Utilities propose new sharing of hydropower.
The Eugene Water & Electric Board and other utilities are promoting a new plan to divvy up federal hydropower in the region that would ensure stable supplies and shield the Bonneville Power Administration from the uncertainty of the open market.
The proposal, backed by nearly every Northwest utility, would guarantee each utility a fixed share or "slice" of the BPA's annual power production under 20-year contracts starting in 2006.
In exchange, a utility would pay a percentage of the cost to operate the federal system, which relies primarily on hydroelectric dams. If a utility uses 5 percent of Bonneville's power, it would pay 5 percent of the agency's costs.
The advantage for wholesale consumers such as EWEB would be protection from sharp increases in BPA power when the federal agency runs short and has to buy electricity on the market.
That was the case last year as a drought slowed power production at dams across the region. The BPA spent hundreds of millions of dollars on expensive market power to make up the energy shortage and raised wholesale rates 46 percent last fall to pay for it.
In response, EWEB raised retail rates 36 percent in October, and many other utilities passed along similarly large increases to customers.
But the BPA also shops for extra power to meet the needs of growing communities, and it spreads those costs among all of its wholesale consumers - a practice many utilities see as unfair.
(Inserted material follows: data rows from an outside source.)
Lemma step_strangers e n :
  synced n -> by_owner e = false ->
  (forall env, taken e n = Some env -> ~ own_record (public_bytes (Node.side (core n))) (payload env)) ->
  same_own_state (fst (state n)) (fst (state (step e n).2)) /\
  (devices_and_offers (fst (state (step e n).2)) <= devices_and_offers (fst (state n)))%nat.
Proof using.
  intros S Ho Hs. assert (forall n', state n' = state n ->
    same_own_state (fst (state n)) (fst (state n')) /\
    (devices_and_offers (fst (state n')) <= devices_and_offers (fst (state n)))%nat) as Hb by (by intros ? ->).
  destruct e as [now c a|c a|c|i|key c ck|addr m t|addr a|c a|policy|call listen clock io rnd]; cbn [step snd];
    [apply Hb, connect_state| |apply Hb; by destruct (running n !! c)| |by apply Hb
    |apply Hb, on_verses_state..|by apply Hb|done].
  - cbn [taken] in Hs. destruct (running n !! c) as [v|]; [|by apply Hb]. cbn [mbind option_bind] in Hs.
    assert (same_own_state (fst (state n)) (fst (state (serve v a n).1.2)) /\
      (devices_and_offers (fst (state (serve v a n).1.2)) <= devices_and_offers (fst (state n)))%nat) as K.
    2: { destruct (serve v a n) as [[out n'] r]. by destruct r. }
    destruct v as [ss|ss|ss|vs]; cbn [serve session_of_server] in *.
    + rewrite serve_direct_step_inv. destruct (accept_one ss (a_stream a)) as [[env rest]|] eqn:A; [|by apply Hb].
      cbn [DirectServer.services]. destruct (admit_envelope (a_clock a) env (core n)).1; [|by apply Hb].
      match goal with |- context [handle_direct ?c ?i ?k ?r ?e ?d] =>
        pose proof (handle_direct_change c i k r e d) as C; destruct (handle_direct c i k r e d) as [[out d'] res] end.
      cbn [fst snd hosted with_services DirectServer.services state with_state] in *.
      eapply side_change_bounded; [by eapply accepted_fits|exact C|].
      rewrite (same_side _ _ (admit_tables (a_clock a) env (core n))). by apply Hs.
    + apply Hb. by destruct (serve_storage_step _ _ _ _ _) as [[out s] r].
    + apply Hb. by destruct (serve_gossip_step _ _ _ _ _) as [[out s] r].
    + apply Hb. by destruct (serve_verse_step _ _ _ _ _ _ _) as [[out s] r].
  - apply Hb. destruct (guards n !! i) as [v|]; [|done]. by destruct v.
Qed.

End Strangers.

(** C6: over any run of a node in which the owner leaves the side alone, as long
    as no envelope it takes carries a record signed by its side, the side's
    profile, contacts, lifecycle and revocations stay as they are, and the
    devices that join are at most as many as the pairings the side was offering:
    no stranger gains anything by spreading its messages over connections,
    servers and time. *)
Theorem strangers_gain_nothing `{HashIter, Crypto, Ecies} es n
    (S : synced n) (O : Forall (fun e => by_owner e = false) es)
    (N : forall i e env, es !! i = Some e -> taken e (steps (take i es) n) = Some env ->
       ~ own_record (public_bytes (Node.side (core n))) (payload env)) :
  let s := fst (state n) in
  let s' := fst (state (steps es n)) in
  same_own_state s s' /\
  (size (co_holders s') + size (pending_pairings s') <= size (co_holders s) + size (pending_pairings s))%nat.
Proof.
  revert n S N. induction O as [|e es Ho _ IH]; intros n S N; [by repeat split|]. cbn [steps].
  destruct (step_base e n S) as (S' & Hk & _).
  destruct (step_strangers e n S Ho) as [E1 L1]; [intros env; by apply (N 0%nat e env)|].
  destruct (IH (step e n).2 S') as [E2 L2].
  { intros i e' env Hi Ht. rewrite Hk. by apply (N (Datatypes.S i) e' env). }
  split; [by etrans|]. unfold devices_and_offers in *. lia.
Qed.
Under the proposal, a utility that enters into a "slice contract" with the BPA would be responsible for finding any additional electricity it needs to serve its customers. A fast-growing utility might choose to build a power plant or enter into long-term power contracts with other generators. A slow-growing utility, on the other hand, might step up its conservation program to free up more electricity.
The important thing, said Jim Wiley, director of EWEB's electric division, is "we won't be cross-subsidizing anyone's load growth."
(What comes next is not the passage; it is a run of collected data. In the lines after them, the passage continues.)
Lemma change_history clock ios own env h h' :
  (forall i, ios i = io_ok) -> SideChange clock ios own env h h' ->
  exists ops, h' = run (calls clock ops) h /\ Forall (wire_op own env) ops.
Proof using.
  intros Hi C. destruct C as [|rec E Es|n|req p h' E Es Ht|rec E Es|delta E Es]; rewrite ?Hi.
  - by exists [].
  - exists [OMarkRetired (from env)]. by repeat constructor.
  - exists [OTakePending n]. by repeat constructor.
  - exists [OTakePending (PairingRequest.nonce req); OAddCoHolder (PairingRequest.device_pubkey req) (Some own)].
    split; [|repeat constructor; by exists req]. cbn [calls map run foldl SideFacts.step]. by rewrite Ht.
  - exists [OAddRevoked (DeviceRevoke.device_pubkey rec); ORemoveCoHolder (DeviceRevoke.device_pubkey rec)].
    split; [done|]. repeat constructor; by exists rec.
  - exists (map (fun op => ODelta op (Delta.applied_at delta)) (Delta.ops delta)).
    split; [by apply apply_deltas_run|]. apply Forall_forall. intros op (x & -> & Hx)%list_elem_of_fmap. by exists delta.
Qed.

Lemma step_history e n :
  synced n -> clean e ->
  exists ops, state (step e n).2 = run (calls (side_clock e) ops) (state n) /\ Forall (caused e n) ops.
Proof using.
  intros S Hc. assert (forall n', state n' = state n ->
    exists ops, state n' = run (calls (side_clock e) ops) (state n) /\ Forall (caused e n) ops) as Hb
    by (intros n' ->; by exists []).
  destruct e as [now c a|c a|c|i|key c ck|addr m t|addr a|c a|policy|call listen clock io rnd]; cbn [step snd];
    [apply Hb, connect_state| |apply Hb; by destruct (running n !! c)| |by apply Hb
    |apply Hb, on_verses_state..|by apply Hb|].
  - destruct Hc as [_ Hi]. cbn [side_clock] in *. destruct (running n !! c) as [v|] eqn:Hr; [|by apply Hb].
    assert (exists ops, state (serve v a n).1.2 = run (calls (a_clock a) ops) (state n) /\
      Forall (caused (Stream c a) n) ops) as K.
    2: { destruct (serve v a n) as [[out n'] r]. by destruct r. }
    destruct v as [ss|ss|ss|vs]; cbn [serve] in *.
    + rewrite serve_direct_step_inv. destruct (accept_one ss (a_stream a)) as [[env rest]|] eqn:A; [|by apply Hb].
      cbn [DirectServer.services]. destruct (admit_envelope (a_clock a) env (core n)).1; [|by apply Hb].
      match goal with |- context [handle_direct ?c ?i ?k ?r ?e ?d] =>
        pose proof (handle_direct_change c i k r e d) as C; destruct (handle_direct c i k r e d) as [[out d'] res] end.
      cbn [fst snd hosted with_services DirectServer.services state with_state] in *.
      rewrite (same_side _ _ (admit_tables (a_clock a) env (core n))) in C.
      destruct (change_history _ _ _ _ _ _ Hi C) as (ops & E & Ho). exists ops. split; [done|].
      eapply Forall_impl; [exact Ho|]. intros op Hop. exists env. split; [|done].
      cbn [taken]. rewrite Hr. cbn. by rewrite A.
    + apply Hb. by destruct (serve_storage_step _ _ _ _ _) as [[out s] r].
    + apply Hb. by destruct (serve_gossip_step _ _ _ _ _) as [[out s] r].
    + apply Hb. by destruct (VerseHost.serve_verse_step _ _ _ _ _ _ _) as [[out s] r].
  - apply Hb. destruct (guards n !! i) as [v|]; [|done]. by destruct v.
  - destruct Hc as [_ ->]. pose proof (owner_history call listen clock rnd (state n)) as K.
    destruct (owner call listen clock io_ok rnd (state n)) as [out h]. cbn [snd state with_state side_clock caused] in *.
    destruct K as [-> | ->]; [by exists []|]. exists (owner_ops call rnd). split; [done|]. by apply Forall_forall.
Qed.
Plus, when the BPA maneuvers in the market, it behaves like a 500-pound gorilla, Wiley said. The agency, which supplies 40 percent of all power consumed in the Northwest, is such a large player that its purchases and sales cause market prices to rise and fall sharply.
In meeting its own load growth, a utility still may be exposed to some market risks but would have much more control over those risks, Wiley told EWEB commissioners in a Monday night briefing.
Public utilities would be given first choice for the federal power. Privately owned utilities would qualify for a share only if the public utilities do not take their allocated amount.
Regardless, private utilities would continue to benefit indirectly from the region's cheap hydropower by dividing up $370 million in annual payments from Bonneville intended to mimic the benefits of a BPA slice contract. These payments are credited to residential, small business and small farm customers of investor-owned utilities such as PacifiCorp and Portland General Electric.
Utility executives have presented the plan to the BPA, the U.S. Department of Energy and members of Congress from Oregon, Washington, Idaho and Montana.
The BPA is taking several weeks to review the proposal before commenting on it.
"We just needed to take time before we gave any sort of response," spokesman Mike Hansen said. "Just because we're not on board doesn't mean we don't like it. We haven't had a chance to review it thoroughly."
The proposal will be considered as part of a larger public process to decide how the BPA should allocate power after five-year contracts expire in 2006, Hansen said.
Utilities expect opposition from aluminum plants and other "direct-service industries" that long have fought for a share of BPA power.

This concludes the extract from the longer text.